Zoe Todd
Associate Professor of Sociology and Anthropology and Founder of the Institute for Freshwater Fish Futures, Carleton University
Zoe Todd (Red River Métis) is an Associate Professor of Sociology and is an expert in Indigenous perspectives on freshwater fish conservation in western Canada (specifically, Alberta). Their current projects examine how Indigenous legal orders shape and refract western freshwater fish conservation paradigms. They are the founder of the Institute for Freshwater Fish Futures (2018), which is an international collective of scientists, artists, writers, landscape architects, architects, environmentalists, journalists, and community leaders dedicated to honouring reciprocal responsibilities to freshwater fish in watersheds locally and globally.

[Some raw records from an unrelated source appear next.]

(** * Moebius-index scripts: a shallow embedding and its checked properties

    The repository is four stand-alone Python scripts.  Three of them
    ([MathProof.py], [mobius_index_verifcation.py], [ahss_quickcheck.py])
    evaluate the same small pipeline

      cohomology dimensions, Pin+ ranks  -->  E2 ranks on the diagonal p+q=5
      -->  total rank m  -->  decade index I10(m)  -->  predicted density
      -->  agreement in decades,

    the fourth ([C_env_micro_script.py]) evaluates heat-kernel coefficients
    and a guarded half-ratio.

    Modelling choices.
    - Python [int] is [Z]; a [dict] with integer keys and values is stdpp's
      [gmap Z Z]; a missing key raises [KeyError], so subscription returns
      a [result].
    - Python [float] is IEEE binary64, i.e. Rocq's primitive [float]; the
      operators [*], [/], [+], [abs], [<] are the primitive ones, except
      that Python's [/] raises [ZeroDivisionError] on a zero divisor.
    - [pow] and [log10] of the C library are not fixed bit for bit by any
      standard; the float model takes them as a record [libm] passed to
      every function that reaches them.  Numeric
      statements that need their values are made over the real numbers,
      on a second reading of the same source lines in exact arithmetic
      (module [Exact]). *)

From Stdlib Require Import ZArith Lia String List Floats Reals Lra.
From stdpp Require Import gmap.

Set Warnings "-inexact-float".

Local Open Scope Z_scope.

(** ** Python run-time model *)

(** The exceptions the scripts can raise; all four derive from Python's
    [Exception]. *)
Inductive exception : Type :=
| KeyError (key : Z)
| ZeroDivisionError
| ValueError
| OverflowError.

Inductive result (A : Type) : Type :=
| Ok (a : A)
| Raise (e : exception).

Arguments Ok {A} a.
Arguments Raise {A} e.

Global Instance result_ret : MRet result := fun A a => Ok a.

Global Instance result_bind : MBind result := fun A B k r =>
  match r with
  | Ok a => k a
  | Raise e => Raise e
  end.

Global Instance result_fmap : FMap result := fun A B f r =>
  match r with
  | Ok a => Ok (f a)
  | Raise e => Raise e
  end.

(** [d[k]] on a dict. *)
Definition subscript (d : gmap Z Z) (k : Z) : result Z :=
  match d !! k with
  | Some v => Ok v
  | None => Raise (KeyError k)
  end.

(** [k in d]. *)
Definition contains (d : gmap Z Z) (k : Z) : bool := bool_decide (is_Some (d !! k)).

(** The embedded tables, identical in the three scripts. *)
Definition embedded_cohomology_dimensions : gmap Z Z :=
  <[2 := 2]> (<[3 := 1]> (<[4 := 2]> (<[5 := 2]> ∅))).

Definition embedded_pin_coefficients : gmap Z Z :=
  <[0 := 1]> (<[1 := 1]> (<[2 := 1]> (<[3 := 1]> ∅))).
(** * Stock dashboard (dashboard.py): indicator arithmetic, resampling and
      the fetch / compute / render pipeline.

    The script works on pandas float64 columns.  Numbers are modelled as
    real numbers extended with the IEEE special values the script can
    produce (the infinities of a division by zero and the missing value
    NaN); rounding is not modelled there, and a zero carries no sign.  A
    second embedding of the indicator lines over binary64 itself
    ([Binary64]) evaluates them with IEEE rounding on concrete closes.
    The pandas
    operations the script calls ([diff], [where], [rolling(...).mean()],
    [rolling(...).std()], [resample(...).agg(...).dropna()]) are written out
    as list functions following their documented behaviour.  The script
    itself is a sequence of statements that draw on the page and may raise
    an [Exception]; the two data providers are parameters of a run. *)

From Stdlib Require Import String DecimalString Bool Reals Lra Lia Arith ZArith.
From Stdlib Require Import List Sorted FinFun Permutation.
From Stdlib Require Uint63 PrimFloat.
Import ListNotations.
Open Scope R_scope.

(* ================================================================== *)
(** ** float64 values *)
(* ================================================================== *)

(** A finite value is an exact real: the operations below do not round,
    absorb or overflow.  What depends on rounding is evaluated over
    [Binary64]. *)
Module F64.

Inductive float64 : Type :=
| Fin (r : R)
| PInf
| NInf
| NaN.

Definition is_nan (a : float64) : bool :=
  match a with NaN => true | _ => false end.

Definition is_finite (a : float64) : bool :=
  match a with Fin _ => true | _ => false end.

Definition is_zero (r : R) : bool := if Req_dec_T r 0 then true else false.
Definition is_neg (r : R) : bool := if Rlt_dec r 0 then true else false.
Definition inf_of (negative : bool) : float64 := if negative then NInf else PInf.

Definition fneg (a : float64) : float64 :=
  match a with
  | Fin x => Fin (- x)
  | PInf => NInf
  | NInf => PInf
  | NaN => NaN
  end.

Definition fadd (a b : float64) : float64 :=
  match a, b with
  | NaN, _ | _, NaN => NaN
  | Fin x, Fin y => Fin (x + y)
  | PInf, NInf | NInf, PInf => NaN
  | PInf, _ | _, PInf => PInf
  | NInf, _ | _, NInf => NInf
  end.

Definition fsub (a b : float64) : float64 := fadd a (fneg b).

Definition fmul (a b : float64) : float64 :=
  match a, b with
  | NaN, _ | _, NaN => NaN
  | Fin x, Fin y => Fin (x * y)
  | Fin x, PInf | PInf, Fin x => if is_zero x then NaN else inf_of (is_neg x)
  | Fin x, NInf | NInf, Fin x => if is_zero x then NaN else inf_of (negb (is_neg x))
  | PInf, PInf | NInf, NInf => PInf
  | PInf, NInf | NInf, PInf => NInf
  end.

(** Division never raises on a float64 column: a zero divisor gives an
    infinity, or NaN for 0/0. *)
Definition fdiv (a b : float64) : float64 :=
  match a, b with
  | NaN, _ | _, NaN => NaN
  | Fin x, Fin y =>
      if is_zero y
      then (if is_zero x then NaN else inf_of (is_neg x))
      else Fin (x / y)
  | Fin _, PInf | Fin _, NInf => Fin 0
  | PInf, Fin y => inf_of (is_neg y)
  | NInf, Fin y => inf_of (negb (is_neg y))
  | _, _ => NaN
  end.

Definition fsqrt (a : float64) : float64 :=
  match a with
  | Fin x => if is_neg x then NaN else Fin (sqrt x)
  | PInf => PInf
  | _ => NaN
  end.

They are a member of the Fluid Boundaries team that was shortlisted to represent Canada in the 2020 Venice Architecture Biennale. They were a 2018-2019 Yale Presidential Visiting Fellow in the Program in the History of Science and Medicine. They are a member of the 2020 Class of the Royal Society of Canada’s College of New Scholars. Dr. Todd is a co-PI on a project about bull trout conservation in Bighorn Country in southwestern Alberta titled ‘Plural Perspectives on Bighorn Country: restor(y)ing land use governance and bull trout population health in Alberta”, funded through an inaugural New Frontiers in Research Fund grant.